Lemma send_loop_cases (tb : Builder W Tx) (max_retries : Z) (attempts : list Z) :
  forall st : State W,
  exists d st' log,
    for_each attempts (attempt_step node tb max_retries)
      (ret (failure_dict "Max retries exceeded")) st = (Ok d, st', log) /\
    loop_outcome attempts d st' log.
Proof.
  induction attempts as [|attempt rest IH]; intros st.
  - simpl. unfold ret. eexists _, _, _. split; [reflexivity|].
    repeat split; simpl; auto. left. split; eauto.
  - cbn [for_each]. unfold bind at 1. unfold attempt_step at 1. unfold try_catch.
    pose proof (attempt_try_cases tb attempt st) as Ht.
    destruct (attempt_try node tb attempt st) as [[[[d|]|e] st1] l1].
    + (* the try block returned *)
      destruct Ht as (Hs & Hb & l & h & rc & n & Hl & Hr & Hn & Hd & Hc & Hq).
      unfold ret. eexists _, _, _. split; [reflexivity|].
      rewrite app_nil_r. repeat split; simpl; try lia.
      right. exists l, h, rc, n. rewrite Hn. repeat split; auto.
      intros Hall. apply Hq. inversion Hall; assumption.
    + destruct Ht as (_ & _ & []).
    + (* the try block raised *)
      destruct Ht as (Hs & Hb & Hr).
      destruct (attempt_except_cases max_retries attempt e st1)
        as (r & st2 & l2 & He & Hs2 & Hr2 & Hb2 & Hd).
      rewrite He.
      destruct r as [d|].
      * unfold ret. eexists _, _, _. split; [reflexivity|].
        unfold loop_outcome, submissions, receipts, builder_nonces in *.
        rewrite !omap_app, Hs2, Hr2, Hb2, Hr, !app_nil_r. simpl.
        repeat split; try lia. left. split; eauto.
      * destruct (IH st2) as (d & st3 & l3 & Hrun & Hs3 & Hb3 & Hcase).
        rewrite Hrun. eexists _, _, _. split; [reflexivity|].
        unfold loop_outcome, submissions, receipts, builder_nonces in *.
        rewrite !omap_app, Hs2, Hr2, Hb2, Hr, !app_nil_r, !length_app. simpl.
        repeat split; try lia.
        destruct Hcase as [[Hr3 Hd3]|(l & h & rc & n & Hl & Hrl & Hn & Hd3 & Hc & Hq)].
        -- left. auto.
        -- right. exists ((l1 ++ l2) ++ l), h, rc, n.
           rewrite Hl, <- !app_assoc. repeat split; auto.
           ++ rewrite !omap_app, Hr, Hr2, Hrl. reflexivity.
           ++ rewrite last_app, <- Hl, Hn. reflexivity.
           ++ intros Hall. inversion Hall; subst.
              unfold nonce_queries in *. rewrite !omap_app.
              intros Hnil. apply app_eq_nil in Hnil as [_ Hnil].
              apply app_eq_nil in Hnil as [_ Hnil].
              rewrite <- omap_app in Hnil. apply Hq; assumption.
Qed.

- - - - - - -

__ASSIGNED TASK__.
Give back every line of the data exactly.

__EXERCISE SOLUTION__.
Lemma send_loop_cases (tb : Builder W Tx) (max_retries : Z) (attempts : list Z) :
  forall st : State W,
  exists d st' log,
    for_each attempts (attempt_step node tb max_retries)
      (ret (failure_dict "Max retries exceeded")) st = (Ok d, st', log) /\
    loop_outcome attempts d st' log.
Proof.
  induction attempts as [|attempt rest IH]; intros st.
  - simpl. unfold ret. eexists _, _, _. split; [reflexivity|].
    repeat split; simpl; auto. left. split; eauto.
  - cbn [for_each]. unfold bind at 1. unfold attempt_step at 1. unfold try_catch.
    pose proof (attempt_try_cases tb attempt st) as Ht.
    destruct (attempt_try node tb attempt st) as [[[[d|]|e] st1] l1].
    + (* the try block returned *)
      destruct Ht as (Hs & Hb & l & h & rc & n & Hl & Hr & Hn & Hd & Hc & Hq).
      unfold ret. eexists _, _, _. split; [reflexivity|].
      rewrite app_nil_r. repeat split; simpl; try lia.
      right. exists l, h, rc, n. rewrite Hn. repeat split; auto.
      intros Hall. apply Hq. inversion Hall; assumption.
    + destruct Ht as (_ & _ & []).
    + (* the try block raised *)
      destruct Ht as (Hs & Hb & Hr).
      destruct (attempt_except_cases max_retries attempt e st1)
        as (r & st2 & l2 & He & Hs2 & Hr2 & Hb2 & Hd).
      rewrite He.
      destruct r as [d|].
      * unfold ret. eexists _, _, _. split; [reflexivity|].
        unfold loop_outcome, submissions, receipts, builder_nonces in *.
        rewrite !omap_app, Hs2, Hr2, Hb2, Hr, !app_nil_r. simpl.
        repeat split; try lia. left. split; eauto.
      * destruct (IH st2) as (d & st3 & l3 & Hrun & Hs3 & Hb3 & Hcase).
        rewrite Hrun. eexists _, _, _. split; [reflexivity|].
        unfold loop_outcome, submissions, receipts, builder_nonces in *.
        rewrite !omap_app, Hs2, Hr2, Hb2, Hr, !app_nil_r, !length_app. simpl.
        repeat split; try lia.
        destruct Hcase as [[Hr3 Hd3]|(l & h & rc & n & Hl & Hrl & Hn & Hd3 & Hc & Hq)].
        -- left. auto.
        -- right. exists ((l1 ++ l2) ++ l), h, rc, n.
           rewrite Hl, <- !app_assoc. repeat split; auto.
           ++ rewrite !omap_app, Hr, Hr2, Hrl. reflexivity.
           ++ rewrite last_app, <- Hl, Hn. reflexivity.
           ++ intros Hall. inversion Hall; subst.
              unfold nonce_queries in *. rewrite !omap_app.
              intros Hnil. apply app_eq_nil in Hnil as [_ Hnil].
              apply app_eq_nil in Hnil as [_ Hnil].
              rewrite <- omap_app in Hnil. apply Hq; assumption.
Qed.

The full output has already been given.